Eurostat and related documentation explicitly highlight building permits as a leading indicator of residential construction, since actual work can only begin once a permit has been granted.(European Commission) In practice:

  • A high but slowing pipeline suggests that growth in equipment demand may soon peak.
  • A low but rapidly improving pipeline can flag an upcoming upswing, even if current production remains weak.

For the next years, many European countries still show subdued levels of residential permits compared with mid 2000s peaks, particularly in core markets that are digesting previous overbuilding and facing affordability issues.(CEIC Data) Indicio’s baseline scenario therefore assumes only a gradual contribution from this driver, with more upside in markets where housing policy and demographics support new construction.

10. Pulling everything together in Indicio scenarios

The real power of combining these indicators comes when forecasting teams run scenario analysis in Indicio. Using conditional forecasting based on the Waggoner and Zha framework, users can specify alternative paths for key drivers and see how the probability distribution of equipment demand responds.(EconPapers) For example:

  • Soft landing scenario
    Long term interest rates decline gradually, construction confidence stabilises around its long run average, and production in construction grows modestly each year. In Indicio, this scenario produces a narrow distribution around moderate growth in equipment demand, driven mainly by infrastructure and renovation.
  • Residential rebound scenario
    EU 27 building permits for residential buildings accelerate sharply, with strong year on year growth, while consumer confidence recovers faster. Indicio’s simulations show a visibly stronger contribution from permit and consumer indicators, shifting the distribution of equipment demand upward, especially for earthmoving and compact equipment.
  • Higher for longer rates scenario
    Long term interest rates stay elevated, construction price expectations weaken and confidence fails to recover. In this scenario, Indicio’s driver and barrier view shows the interest rate series as a persistent barrier, offsetting some positive signals from infrastructure production, and resulting in a wider, more downside skewed distribution for equipment demand.
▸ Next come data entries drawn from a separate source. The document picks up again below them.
(** * crafter-lamp: the lamp control core of [crafter-lamp.ino]

    A shallow embedding of the control code of the three-channel LED lamp
    (rotary knob, button gestures, MQTT commands, fades, afterglow event)
    and the properties of its specification that can be settled on it.

    Everything the sketch does to the outside world (PWM writes, delays,
    MQTT publishes, reconnects, serial log lines) is appended to a
    chronological [trace]; the OLED display is a pure observer of the state
    and its drawing calls are left out of the trace: [displayLampState] and
    [displayRotaryValue] are functions of the state.

    What the surroundings do while the sketch is inside [mqttPublishValue]
    (the link may be down, a packet may be waiting for the callback) is an
    argument of every function that publishes, a [pump]. The handlers
    [rotaryClick] and [rotaryLongPressStart] are the gestures during which
    the link is up and no packet waits; [rotaryClickWith] and
    [rotaryLongPressStartWith] take the pumps of their publishes. *)

From Stdlib Require Import ZArith Lia ZifyBool Ascii.
From stdpp Require Import base list gmap strings pretty.

Local Open Scope Z_scope.

(** ** Constants of the sketch *)

(** [minLampValue] is declared by the sketch and used nowhere: the knob block
    of [loop] has the literal 2. [displayAlwaysOn] is a global that is never
    assigned. *)
Definition numberOfLamps : nat := 3.
Definition fadeSpeed : Z := 7.
Definition displayAfterglow : Z := 4.
Definition minLampValue : Z := 2.
Definition displayAlwaysOn : bool := true.

Definition mqttLampTopic : string := "crafter-lamp".
Definition mqttBrightnessTopic : string := "brightness".
Definition mqttCommandTopic : string := "command".

(** GPIO numbers of the NodeMCU pins D3, D7 and D8. *)
Definition LAMP_A_PIN : Z := 0.
Definition LAMP_B_PIN : Z := 13.
Definition LAMP_C_PIN : Z := 15.

(** ** Data model *)

Record lamp_t := mkLamp {
  pin : Z;
  isOn : bool;
  isOnDefault : bool;
  value : Z
}.

#[global] Instance lamp_t_inhabited : Inhabited lamp_t :=
  populate (mkLamp 0 false false 0).

(** What [mqttReconnect] does on the link and the serial line. *)
Inductive link_event :=
  | Connect
  | Subscribe (topic : string)
  | SerialPrint (msg : string)
  | SerialLine (msg : string)
  | Wait (ms : Z).

(** What the sketch does to its surroundings. [Publish] is a call of
    [mqttClient.publish], [Link] an act of [mqttReconnect]. *)
Inductive effect :=
  | AnalogWrite (p v : Z)
  | Delay (ms : Z)
  | Publish (topic payload : string)
  | SerialPrintln (msg : string)
  | Link (e : link_event).

(** A PUBLISH packet as the MQTT client hands it to the callback: the topic
    and the payload, which lie in the client's receive buffer as topic,
    terminator, payload (the subscription is at QoS 0), and [pBehind], the
    byte the buffer holds at index 13 from the start of the topic when the
    packet ends before that index: it was left there by an earlier packet,
    received or sent. *)
Record packet := mkPacket {
  pTopic : string;
  pPayload : string;
  pBehind : Z
}.

(** What the surroundings do during one call of [mqttPublishValue] that
    returns: whether [mqttClient.connected()] is false on entry, the state
    codes of the connection attempts that then fail before one succeeds, and
    the packet, if any, that [mqttClient.loop()] hands to the callback. *)
Record pump := mkPump {
  linkDown : bool;
  failed : list Z;
  waiting : option packet
}.

(** The link is up and nothing is waiting. *)
Definition quiet : pump := mkPump false [] None.

(** The global variables, the position register of the rotary encoder,
    the PWM duty last written to each pin, the entries of the ezTime event
    table that point to [clearDisplayAndPublishMQTT] (their due times, in
    seconds), the byte of the receive buffer behind the packet in it (see
    [packet]), and the trace of effects. *)
Record state := mkState {
  myLamps : list lamp_t;
  selectedLamp : nat;
  rotaryOldPosition : Z;
  lampsInUse : bool;
  displayConnected : bool;
  wifiConnected : bool;
  mqttConnected : bool;
  rotaryKnob : Z;
  pwm : gmap Z Z;
  scheduled : list Z;
  rxBehind : Z;
  trace : list effect
}.

Definition set_myLamps (f : list lamp_t → list lamp_t) (st : state) : state :=
  mkState (f (myLamps st)) (selectedLamp st) (rotaryOldPosition st)
    (lampsInUse st) (displayConnected st) (wifiConnected st)
    (mqttConnected st) (rotaryKnob st) (pwm st) (scheduled st)
    (rxBehind st) (trace st).

Definition set_selectedLamp (i : nat) (st : state) : state :=
  mkState (myLamps st) i (rotaryOldPosition st)
    (lampsInUse st) (displayConnected st) (wifiConnected st)
    (mqttConnected st) (rotaryKnob st) (pwm st) (scheduled st)
    (rxBehind st) (trace st).

Definition set_rotaryOldPosition (p : Z) (st : state) : state :=
  mkState (myLamps st) (selectedLamp st) p
    (lampsInUse st) (displayConnected st) (wifiConnected st)
    (mqttConnected st) (rotaryKnob st) (pwm st) (scheduled st)
    (rxBehind st) (trace st).

Definition set_lampsInUse (b : bool) (st : state) : state :=
  mkState (myLamps st) (selectedLamp st) (rotaryOldPosition st)
    b (displayConnected st) (wifiConnected st)
    (mqttConnected st) (rotaryKnob st) (pwm st) (scheduled st)
    (rxBehind st) (trace st).

Definition set_rotaryKnob (p : Z) (st : state) : state :=
  mkState (myLamps st) (selectedLamp st) (rotaryOldPosition st)
    (lampsInUse st) (displayConnected st) (wifiConnected st)
    (mqttConnected st) p (pwm st) (scheduled st)
    (rxBehind st) (trace st).

Definition set_pwm (f : gmap Z Z → gmap Z Z) (st : state) : state :=
  mkState (myLamps st) (selectedLamp st) (rotaryOldPosition st)
    (lampsInUse st) (displayConnected st) (wifiConnected st)
    (mqttConnected st) (rotaryKnob st) (f (pwm st)) (scheduled st)
    (rxBehind st) (trace st).

Definition set_scheduled (f : list Z → list Z) (st : state) : state :=
  mkState (myLamps st) (selectedLamp st) (rotaryOldPosition st)
    (lampsInUse st) (displayConnected st) (wifiConnected st)
    (mqttConnected st) (rotaryKnob st) (pwm st) (f (scheduled st))
    (rxBehind st) (trace st).

Definition set_rxBehind (b : Z) (st : state) : state :=
  mkState (myLamps st) (selectedLamp st) (rotaryOldPosition st)
    (lampsInUse st) (displayConnected st) (wifiConnected st)
    (mqttConnected st) (rotaryKnob st) (pwm st) (scheduled st)
    b (trace st).

Definition emits (es : list effect) (st : state) : state :=
  mkState (myLamps st) (selectedLamp st) (rotaryOldPosition st)
    (lampsInUse st) (displayConnected st) (wifiConnected st)
    (mqttConnected st) (rotaryKnob st) (pwm st) (scheduled st)
    (rxBehind st) (trace st ++ es).
(** Integers of at most 24 bits are binary32 numbers. *)
Lemma round32_exact (z : Z) :
  (0 <= z <= 2 ^ 24)%Z → round32 (inject_Z z) == inject_Z z.
Proof.
  intros Hz. destruct (Z.eq_dec z 0%Z) as [->|Hne]; [reflexivity|].
  assert (0 < inject_Z z) as Hx by (rewrite <- (Zlt_Qlt 0); lia).
  rewrite round32_gt by exact Hx. unfold round32_pos. cbn zeta.
  destruct (mag_spec _ Hx) as [H1 H2].
  assert (mag (inject_Z z) <= 24)%Z as Hm.
  { assert (mag (inject_Z z) < 25)%Z; [|lia]. apply pow2_lt_inv.
    eapply Qle_lt_trans; [exact H1|].
    rewrite (pow2_Z 25) by lia. rewrite <- Zlt_Qlt. lia. }
  destruct (Z.eq_dec (mag (inject_Z z)) 24%Z) as [E|E].
  - rewrite E in *. rewrite (pow2_Z 24) in H1 by lia.
    rewrite <- Zle_Qle in H1. assert (z = 2 ^ 24)%Z as -> by lia.
    reflexivity.
  - set (s := (23 - mag (inject_Z z))%Z).
    assert (0 <= s)%Z as Hs by (unfold s; lia).
    assert (inject_Z z / pow2 (mag (inject_Z z) - 23)
            == inject_Z (z * 2 ^ s)) as Hq.
    { rewrite div_pow2.
      replace (- (mag (inject_Z z) - 23))%Z with s by (unfold s; lia).
      rewrite pow2_Z by exact Hs. rewrite inject_Z_mult. reflexivity. }
    assert (rne (inject_Z z / pow2 (mag (inject_Z z) - 23)) = (z * 2 ^ s)%Z)
      as Hr.
    { assert (inject_Z z / pow2 (mag (inject_Z z) - 23)
              <= inject_Z (z * 2 ^ s)) as A by (rewrite Hq; apply Qle_refl).
      assert (inject_Z (z * 2 ^ s)
              <= inject_Z z / pow2 (mag (inject_Z z) - 23)) as B
        by (rewrite Hq; apply Qle_refl).
      apply rne_mono in A, B. rewrite rne_Z in A, B. lia. }
    rewrite Hr. rewrite inject_Z_mult, <- pow2_Z by exact Hs.
    rewrite <- Qmult_assoc, <- pow2_add.
    replace (s + (mag (inject_Z z) - 23))%Z with 0%Z by (unfold s; lia).
    change (pow2 0) with 1. ring.
Qed.

(** Rounding respects equality of rationals. *)
Lemma round32_eq (x y : Q) : 0 <= x → x == y → round32 x == round32 y.
Proof.
  intros Hx E. apply Qle_antisym; apply round32_mono;
    rewrite ?E; try apply Qle_refl; rewrite <- ?E; exact Hx.
Qed.

Lemma round32_one : round32 1 = 1.
Proof. reflexivity. Qed.

(** The nearest integer is at most one half away. *)
Lemma rne_near (y : Q) :
  y - (1 # 2) <= inject_Z (rne y) ∧ inject_Z (rne y) <= y + (1 # 2).
Proof.
  pose proof (Qfloor_le y) as H1. pose proof (Qlt_floor y) as H2.
  unfold rne. cbn zeta.
  destruct (Qcompare_spec (y - inject_Z (Qfloor y)) (1 # 2)) as [A|A|A];
    [destruct (Z.even (Qfloor y))| |];
    revert H1 H2 A; generalize (Qfloor y); intros f; destruct y as [n d];
    unfold Qeq, Qle, Qlt, Qminus, Qplus, Qopp, inject_Z; cbn; lia.
Qed.

(** Rounding moves a positive number by at most half a unit in the last
    place. *)
Lemma round32_pos_near (x : Q) :
  0 < x →
  x - pow2 (mag x - 24) <= round32_pos x
  ∧ round32_pos x <= x + pow2 (mag x - 24).
Proof.
  intros Hx. unfold round32_pos. cbn zeta.
  set (u := pow2 (mag x - 23)).
  assert (0 < u) as Hu by apply pow2_pos.
  assert (pow2 (mag x - 24) == (1 # 2) * u) as Hh.
  { unfold u. replace (mag x - 23)%Z with (1 + (mag x - 24))%Z by lia.
    rewrite pow2_add. change (pow2 1) with (2 # 1). field. }
  assert (x == x / u * u) as Hxu by (field; apply Qnot_eq_sym, Qlt_not_eq, Hu).
  destruct (rne_near (x / u)) as [A B].
  rewrite Hh. split.
  - setoid_replace (x - (1 # 2) * u) with ((x / u - (1 # 2)) * u)
      using relation Qeq by (field; apply Qnot_eq_sym, Qlt_not_eq, Hu).
    apply Qmult_le_compat_r; [exact A|apply Qlt_le_weak, Hu].
  - setoid_replace (x + (1 # 2) * u) with ((x / u + (1 # 2)) * u)
      using relation Qeq by (field; apply Qnot_eq_sym, Qlt_not_eq, Hu).
    apply Qmult_le_compat_r; [exact B|apply Qlt_le_weak, Hu].
Qed.

(** On the unit interval the result is within [2^-25] of the argument. *)
Lemma round32_near_unit (x : Q) :
  0 <= x → x <= 1 →
  x - (1 # 33554432) <= round32 x ∧ round32 x <= x + (1 # 33554432).
Proof.
  intros H0 H1.
  destruct (Qlt_le_dec 0 x) as [Hx|Hx].
  2:{ rewrite (round32_zero x) by (apply Qle_antisym; assumption).
      assert (x == 0) as -> by (apply Qle_antisym; assumption).
      split; discriminate. }
  destruct (Qlt_le_dec x 1) as [Hlt|Hge].
  - rewrite round32_gt by exact Hx.
    destruct (round32_pos_near x Hx) as [A B].
    destruct (mag_spec x Hx) as [M1 _].
    assert (mag x < 0)%Z as Hm.
    { apply pow2_lt_inv. eapply Qle_lt_trans; [exact M1|exact Hlt]. }
    assert (pow2 (mag x - 24) <= 1 # 33554432) as Hp.
    { change (1 # 33554432) with (pow2 (-25)). apply pow2_le. lia. }
    split.
    + eapply Qle_trans; [|exact A].
      apply Qplus_le_r, Qopp_le_compat, Hp.
    + eapply Qle_trans; [exact B|]. apply Qplus_le_r, Hp.
  - assert (x == 1) as E by (apply Qle_antisym; assumption).
    rewrite (round32_eq x 1 H0 E), E. split; discriminate.
Qed.

(** The quotients [GetConfidence] computes. *)

Lemma Qdiv_unit (x y : Q) : 0 <= x → x <= y → 0 < y → 0 <= x / y ∧ x / y <= 1.
Proof.
  intros Hx Hxy Hy. split.
  - apply Qle_shift_div_l; [exact Hy|]. rewrite Qmult_0_l. exact Hx.
  - apply Qle_shift_div_r; [exact Hy|]. rewrite Qmult_1_l. exact Hxy.
Qed.

Lemma of_uint32_pos (z : Z) : (0 < z)%Z → 0 < of_uint32 z.
Proof.
  intros Hz. apply round32_pos_gt. rewrite <- (Zlt_Qlt 0). exact Hz.
Qed.

Lemma of_uint32_mono (a t : Z) :
  (0 <= a <= t)%Z → 0 <= of_uint32 a ∧ of_uint32 a <= of_uint32 t.
Proof.
  intros H. split.
  - apply round32_nonneg. rewrite <- (Zle_Qle 0). lia.
  - apply round32_mono; [rewrite <- (Zle_Qle 0)|rewrite <- Zle_Qle]; lia.
Qed.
Because Indicio expresses results in terms of drivers and barriers rather than raw coefficient matrices, FP&A and market intelligence teams can easily explain to stakeholders why the forecast moves when a scenario is updated.

What forecasting and planning teams should do next

For forecasting professionals in OEMs, rental companies and dealers, the key takeaways are:

  1. Track the right indicators
    The series listed in this article, particularly building permits, production in construction, sector confidence, consumer confidence, long term interest rates and sector equity indices, capture most of the macro signal that matters for European construction equipment demand.
  2. Model interactions, not single correlations
    Demand for construction equipment is shaped by the interaction of multiple drivers. Conditional, simulation based forecasting in a multivariate framework is much better suited than simple regression or single indicator extrapolation.(EconPapers)
  3. Use scenario analysis to manage risk
    With Indicio, you can translate assumptions about interest rate paths, housing policy or infrastructure programmes into probabilistic demand scenarios. This supports more robust decisions on production planning, inventory, rental fleet sizing and pricing.
  4. Communicate in business language
    Indicio’s driver and barrier interface turns complex Bayesian models into an intuitive story that connects familiar macro indicators to sales targets and capacity decisions. That makes it easier to align sales, finance and operations around a common view of the next years.

In an environment where both macro uncertainty and capital intensity are high, using a platform like Indicio to connect high quality European data to equipment demand is no longer a luxury. It is fast becoming a requirement for competitive, risk aware planning.